### Problem to work on
Given the records below, would you repeat exactly the lines that begin at the one containing "(** The body" and end at the one containing "module creates when it is loaded. *)", inclusive?

Data entries

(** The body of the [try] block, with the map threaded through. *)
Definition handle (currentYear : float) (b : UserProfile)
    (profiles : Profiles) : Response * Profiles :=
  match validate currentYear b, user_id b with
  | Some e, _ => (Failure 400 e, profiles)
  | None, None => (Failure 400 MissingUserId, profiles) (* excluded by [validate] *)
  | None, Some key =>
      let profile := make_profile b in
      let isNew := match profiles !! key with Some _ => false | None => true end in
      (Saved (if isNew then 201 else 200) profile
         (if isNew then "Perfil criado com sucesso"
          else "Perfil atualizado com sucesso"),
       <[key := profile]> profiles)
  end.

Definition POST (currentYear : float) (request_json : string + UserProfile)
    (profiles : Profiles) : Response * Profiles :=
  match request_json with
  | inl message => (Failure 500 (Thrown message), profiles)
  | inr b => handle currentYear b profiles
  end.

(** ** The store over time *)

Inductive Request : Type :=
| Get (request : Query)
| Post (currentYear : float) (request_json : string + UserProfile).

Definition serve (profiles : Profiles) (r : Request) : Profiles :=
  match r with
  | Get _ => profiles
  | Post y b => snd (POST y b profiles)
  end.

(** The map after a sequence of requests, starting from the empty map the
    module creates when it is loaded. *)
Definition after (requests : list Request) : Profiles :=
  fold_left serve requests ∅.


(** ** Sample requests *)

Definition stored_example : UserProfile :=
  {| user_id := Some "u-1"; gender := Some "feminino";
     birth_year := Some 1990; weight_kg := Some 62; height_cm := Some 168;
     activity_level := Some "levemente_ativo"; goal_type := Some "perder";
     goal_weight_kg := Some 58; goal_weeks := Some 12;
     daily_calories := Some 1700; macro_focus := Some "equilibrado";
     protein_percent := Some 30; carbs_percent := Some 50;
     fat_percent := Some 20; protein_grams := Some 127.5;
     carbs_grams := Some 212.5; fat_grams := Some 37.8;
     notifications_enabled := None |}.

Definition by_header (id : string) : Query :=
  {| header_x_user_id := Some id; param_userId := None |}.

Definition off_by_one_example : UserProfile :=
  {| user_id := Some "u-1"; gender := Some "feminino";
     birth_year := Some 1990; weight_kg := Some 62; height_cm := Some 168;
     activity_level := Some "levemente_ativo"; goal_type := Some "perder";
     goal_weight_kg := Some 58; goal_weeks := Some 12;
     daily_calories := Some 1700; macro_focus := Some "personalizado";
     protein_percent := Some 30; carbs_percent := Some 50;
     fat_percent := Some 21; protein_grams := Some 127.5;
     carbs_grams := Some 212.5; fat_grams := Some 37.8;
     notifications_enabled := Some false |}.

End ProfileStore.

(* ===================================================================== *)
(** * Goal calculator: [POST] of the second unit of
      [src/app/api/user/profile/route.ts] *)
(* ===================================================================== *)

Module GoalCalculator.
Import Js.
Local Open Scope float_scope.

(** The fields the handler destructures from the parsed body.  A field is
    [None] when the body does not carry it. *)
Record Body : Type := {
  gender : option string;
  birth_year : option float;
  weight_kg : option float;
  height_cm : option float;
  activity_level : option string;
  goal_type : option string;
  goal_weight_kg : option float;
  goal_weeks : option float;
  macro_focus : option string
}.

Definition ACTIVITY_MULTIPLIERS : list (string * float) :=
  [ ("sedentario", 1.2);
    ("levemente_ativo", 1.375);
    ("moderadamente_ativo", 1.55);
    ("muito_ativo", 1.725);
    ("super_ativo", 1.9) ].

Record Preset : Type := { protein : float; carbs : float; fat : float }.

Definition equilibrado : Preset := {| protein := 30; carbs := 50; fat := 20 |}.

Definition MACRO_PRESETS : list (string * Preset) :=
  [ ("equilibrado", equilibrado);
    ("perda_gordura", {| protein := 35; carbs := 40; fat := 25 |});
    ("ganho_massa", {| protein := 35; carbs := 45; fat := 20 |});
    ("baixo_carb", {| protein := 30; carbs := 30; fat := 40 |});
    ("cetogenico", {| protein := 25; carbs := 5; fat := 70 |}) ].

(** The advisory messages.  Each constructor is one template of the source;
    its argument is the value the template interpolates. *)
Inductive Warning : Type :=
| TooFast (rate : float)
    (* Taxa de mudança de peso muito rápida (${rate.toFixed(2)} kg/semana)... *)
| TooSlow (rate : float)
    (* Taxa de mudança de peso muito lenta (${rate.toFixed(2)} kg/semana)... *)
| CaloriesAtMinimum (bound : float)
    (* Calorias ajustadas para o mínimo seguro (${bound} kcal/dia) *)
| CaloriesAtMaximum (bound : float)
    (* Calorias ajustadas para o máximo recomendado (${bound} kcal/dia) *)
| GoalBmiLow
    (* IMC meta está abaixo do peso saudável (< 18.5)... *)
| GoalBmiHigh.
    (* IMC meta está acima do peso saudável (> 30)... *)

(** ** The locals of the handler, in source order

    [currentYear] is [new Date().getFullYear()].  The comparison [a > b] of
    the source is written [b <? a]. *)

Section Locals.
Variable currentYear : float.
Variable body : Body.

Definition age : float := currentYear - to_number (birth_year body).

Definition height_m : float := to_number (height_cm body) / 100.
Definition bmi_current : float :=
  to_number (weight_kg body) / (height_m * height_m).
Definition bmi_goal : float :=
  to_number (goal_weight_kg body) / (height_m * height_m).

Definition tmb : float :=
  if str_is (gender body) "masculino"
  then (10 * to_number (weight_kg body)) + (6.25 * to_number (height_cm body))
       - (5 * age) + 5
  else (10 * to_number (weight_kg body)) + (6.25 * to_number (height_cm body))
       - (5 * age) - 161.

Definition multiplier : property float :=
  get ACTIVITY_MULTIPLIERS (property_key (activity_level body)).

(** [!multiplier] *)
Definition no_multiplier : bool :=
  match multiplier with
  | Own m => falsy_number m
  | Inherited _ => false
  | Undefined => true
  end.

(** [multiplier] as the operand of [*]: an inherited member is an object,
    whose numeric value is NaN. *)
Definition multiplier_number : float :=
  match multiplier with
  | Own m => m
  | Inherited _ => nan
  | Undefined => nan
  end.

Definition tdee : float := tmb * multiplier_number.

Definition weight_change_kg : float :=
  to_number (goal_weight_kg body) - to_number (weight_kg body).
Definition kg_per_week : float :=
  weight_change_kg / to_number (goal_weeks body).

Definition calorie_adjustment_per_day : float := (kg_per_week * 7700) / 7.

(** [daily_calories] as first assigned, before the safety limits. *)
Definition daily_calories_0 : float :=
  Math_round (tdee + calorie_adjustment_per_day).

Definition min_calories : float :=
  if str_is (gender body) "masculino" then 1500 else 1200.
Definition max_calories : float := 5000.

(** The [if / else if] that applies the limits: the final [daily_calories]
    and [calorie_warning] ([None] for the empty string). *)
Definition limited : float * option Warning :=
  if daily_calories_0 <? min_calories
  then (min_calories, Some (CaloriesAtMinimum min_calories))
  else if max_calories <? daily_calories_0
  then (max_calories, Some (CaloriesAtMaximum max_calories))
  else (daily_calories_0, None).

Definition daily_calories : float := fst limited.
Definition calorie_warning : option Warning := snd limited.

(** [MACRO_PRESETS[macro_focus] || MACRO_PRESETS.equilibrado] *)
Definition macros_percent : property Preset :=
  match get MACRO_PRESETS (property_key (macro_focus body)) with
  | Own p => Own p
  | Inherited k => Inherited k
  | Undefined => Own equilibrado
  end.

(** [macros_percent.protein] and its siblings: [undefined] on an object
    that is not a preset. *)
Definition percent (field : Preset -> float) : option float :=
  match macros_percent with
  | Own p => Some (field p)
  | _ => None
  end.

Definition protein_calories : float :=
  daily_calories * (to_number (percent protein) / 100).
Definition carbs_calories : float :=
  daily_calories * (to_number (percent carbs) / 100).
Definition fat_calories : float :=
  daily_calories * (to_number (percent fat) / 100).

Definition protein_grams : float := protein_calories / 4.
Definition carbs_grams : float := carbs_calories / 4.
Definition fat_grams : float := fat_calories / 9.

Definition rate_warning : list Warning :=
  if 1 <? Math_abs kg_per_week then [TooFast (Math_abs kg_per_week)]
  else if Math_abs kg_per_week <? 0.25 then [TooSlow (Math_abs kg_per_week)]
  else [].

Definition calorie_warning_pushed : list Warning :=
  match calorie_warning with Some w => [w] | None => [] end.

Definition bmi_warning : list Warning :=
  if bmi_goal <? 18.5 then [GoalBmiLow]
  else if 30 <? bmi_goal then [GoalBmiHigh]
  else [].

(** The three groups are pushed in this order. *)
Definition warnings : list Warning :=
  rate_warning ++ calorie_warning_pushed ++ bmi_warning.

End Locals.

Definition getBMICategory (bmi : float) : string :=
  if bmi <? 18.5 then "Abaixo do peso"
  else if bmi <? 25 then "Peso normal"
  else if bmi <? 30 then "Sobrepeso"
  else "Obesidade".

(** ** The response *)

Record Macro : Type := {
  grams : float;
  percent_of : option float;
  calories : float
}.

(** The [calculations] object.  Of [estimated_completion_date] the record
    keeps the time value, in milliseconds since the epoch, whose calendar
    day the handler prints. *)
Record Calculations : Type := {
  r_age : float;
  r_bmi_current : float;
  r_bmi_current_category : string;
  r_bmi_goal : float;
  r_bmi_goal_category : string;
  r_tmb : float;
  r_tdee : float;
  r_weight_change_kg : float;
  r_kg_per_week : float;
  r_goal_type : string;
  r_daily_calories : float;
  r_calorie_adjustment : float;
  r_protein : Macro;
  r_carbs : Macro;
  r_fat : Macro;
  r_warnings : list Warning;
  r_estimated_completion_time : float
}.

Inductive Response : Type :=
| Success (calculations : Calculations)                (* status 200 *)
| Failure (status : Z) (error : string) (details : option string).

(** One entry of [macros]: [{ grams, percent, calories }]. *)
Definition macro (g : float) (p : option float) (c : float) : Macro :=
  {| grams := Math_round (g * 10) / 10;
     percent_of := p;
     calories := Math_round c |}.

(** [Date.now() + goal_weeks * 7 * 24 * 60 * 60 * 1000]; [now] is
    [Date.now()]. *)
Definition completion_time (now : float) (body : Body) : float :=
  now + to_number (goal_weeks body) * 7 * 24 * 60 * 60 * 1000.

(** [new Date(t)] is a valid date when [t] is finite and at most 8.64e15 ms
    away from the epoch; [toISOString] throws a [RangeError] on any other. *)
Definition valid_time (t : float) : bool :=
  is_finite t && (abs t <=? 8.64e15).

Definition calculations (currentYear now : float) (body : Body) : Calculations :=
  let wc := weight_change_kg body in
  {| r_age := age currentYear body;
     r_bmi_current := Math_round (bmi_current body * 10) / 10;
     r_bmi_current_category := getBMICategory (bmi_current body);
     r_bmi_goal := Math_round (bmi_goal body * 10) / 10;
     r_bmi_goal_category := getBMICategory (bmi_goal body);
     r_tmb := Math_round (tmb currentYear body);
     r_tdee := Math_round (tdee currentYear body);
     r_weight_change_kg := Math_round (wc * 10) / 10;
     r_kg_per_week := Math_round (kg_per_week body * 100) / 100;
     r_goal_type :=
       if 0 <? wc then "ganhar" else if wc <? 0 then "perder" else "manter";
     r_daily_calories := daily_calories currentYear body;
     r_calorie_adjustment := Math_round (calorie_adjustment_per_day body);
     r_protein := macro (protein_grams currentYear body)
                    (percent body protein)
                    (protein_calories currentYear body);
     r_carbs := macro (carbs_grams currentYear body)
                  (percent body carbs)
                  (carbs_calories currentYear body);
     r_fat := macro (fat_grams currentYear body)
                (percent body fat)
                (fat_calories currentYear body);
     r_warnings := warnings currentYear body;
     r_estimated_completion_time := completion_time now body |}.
--
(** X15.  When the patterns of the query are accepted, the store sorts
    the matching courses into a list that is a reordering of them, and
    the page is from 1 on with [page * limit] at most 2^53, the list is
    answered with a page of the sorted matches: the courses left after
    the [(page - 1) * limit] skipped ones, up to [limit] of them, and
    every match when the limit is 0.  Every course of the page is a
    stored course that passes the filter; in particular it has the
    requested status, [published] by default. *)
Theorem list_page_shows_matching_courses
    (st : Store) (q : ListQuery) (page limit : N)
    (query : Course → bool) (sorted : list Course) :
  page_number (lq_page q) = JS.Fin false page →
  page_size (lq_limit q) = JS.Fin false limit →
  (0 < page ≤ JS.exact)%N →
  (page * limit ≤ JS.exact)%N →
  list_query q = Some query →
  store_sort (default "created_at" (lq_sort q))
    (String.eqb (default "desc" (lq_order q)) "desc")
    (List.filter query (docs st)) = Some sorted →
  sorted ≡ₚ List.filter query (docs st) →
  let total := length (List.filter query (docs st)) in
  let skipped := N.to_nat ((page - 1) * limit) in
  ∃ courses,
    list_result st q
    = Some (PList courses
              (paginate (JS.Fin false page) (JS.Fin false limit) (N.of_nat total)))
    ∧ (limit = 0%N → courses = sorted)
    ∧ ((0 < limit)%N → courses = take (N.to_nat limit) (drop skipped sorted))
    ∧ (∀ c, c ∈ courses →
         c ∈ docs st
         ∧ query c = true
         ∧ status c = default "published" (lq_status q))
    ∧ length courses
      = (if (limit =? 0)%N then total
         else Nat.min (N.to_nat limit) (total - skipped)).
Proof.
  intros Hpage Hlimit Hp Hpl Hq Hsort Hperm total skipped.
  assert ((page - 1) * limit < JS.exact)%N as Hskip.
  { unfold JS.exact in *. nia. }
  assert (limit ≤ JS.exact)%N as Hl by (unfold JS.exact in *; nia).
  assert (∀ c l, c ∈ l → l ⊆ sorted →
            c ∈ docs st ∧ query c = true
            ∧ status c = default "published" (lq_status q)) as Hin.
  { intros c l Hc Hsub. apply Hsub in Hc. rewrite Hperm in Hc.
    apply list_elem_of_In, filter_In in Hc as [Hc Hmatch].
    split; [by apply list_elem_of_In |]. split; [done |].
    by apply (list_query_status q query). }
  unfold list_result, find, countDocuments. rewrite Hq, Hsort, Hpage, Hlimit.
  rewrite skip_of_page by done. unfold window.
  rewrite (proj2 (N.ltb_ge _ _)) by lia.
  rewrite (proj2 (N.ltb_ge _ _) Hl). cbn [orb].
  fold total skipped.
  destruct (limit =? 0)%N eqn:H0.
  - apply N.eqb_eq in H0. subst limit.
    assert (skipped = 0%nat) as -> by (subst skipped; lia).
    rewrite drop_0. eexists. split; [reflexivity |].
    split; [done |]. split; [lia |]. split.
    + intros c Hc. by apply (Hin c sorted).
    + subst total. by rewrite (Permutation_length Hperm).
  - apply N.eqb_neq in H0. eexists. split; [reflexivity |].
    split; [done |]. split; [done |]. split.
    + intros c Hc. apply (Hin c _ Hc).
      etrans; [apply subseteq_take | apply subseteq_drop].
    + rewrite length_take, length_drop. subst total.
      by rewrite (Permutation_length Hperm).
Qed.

### Exercise response
(** The body of the [try] block, with the map threaded through. *)
Definition handle (currentYear : float) (b : UserProfile)
    (profiles : Profiles) : Response * Profiles :=
  match validate currentYear b, user_id b with
  | Some e, _ => (Failure 400 e, profiles)
  | None, None => (Failure 400 MissingUserId, profiles) (* excluded by [validate] *)
  | None, Some key =>
      let profile := make_profile b in
      let isNew := match profiles !! key with Some _ => false | None => true end in
      (Saved (if isNew then 201 else 200) profile
         (if isNew then "Perfil criado com sucesso"
          else "Perfil atualizado com sucesso"),
       <[key := profile]> profiles)
  end.

Definition POST (currentYear : float) (request_json : string + UserProfile)
    (profiles : Profiles) : Response * Profiles :=
  match request_json with
  | inl message => (Failure 500 (Thrown message), profiles)
  | inr b => handle currentYear b profiles
  end.

(** ** The store over time *)

Inductive Request : Type :=
| Get (request : Query)
| Post (currentYear : float) (request_json : string + UserProfile).

Definition serve (profiles : Profiles) (r : Request) : Profiles :=
  match r with
  | Get _ => profiles
  | Post y b => snd (POST y b profiles)
  end.

(** The map after a sequence of requests, starting from the empty map the
    module creates when it is loaded. *)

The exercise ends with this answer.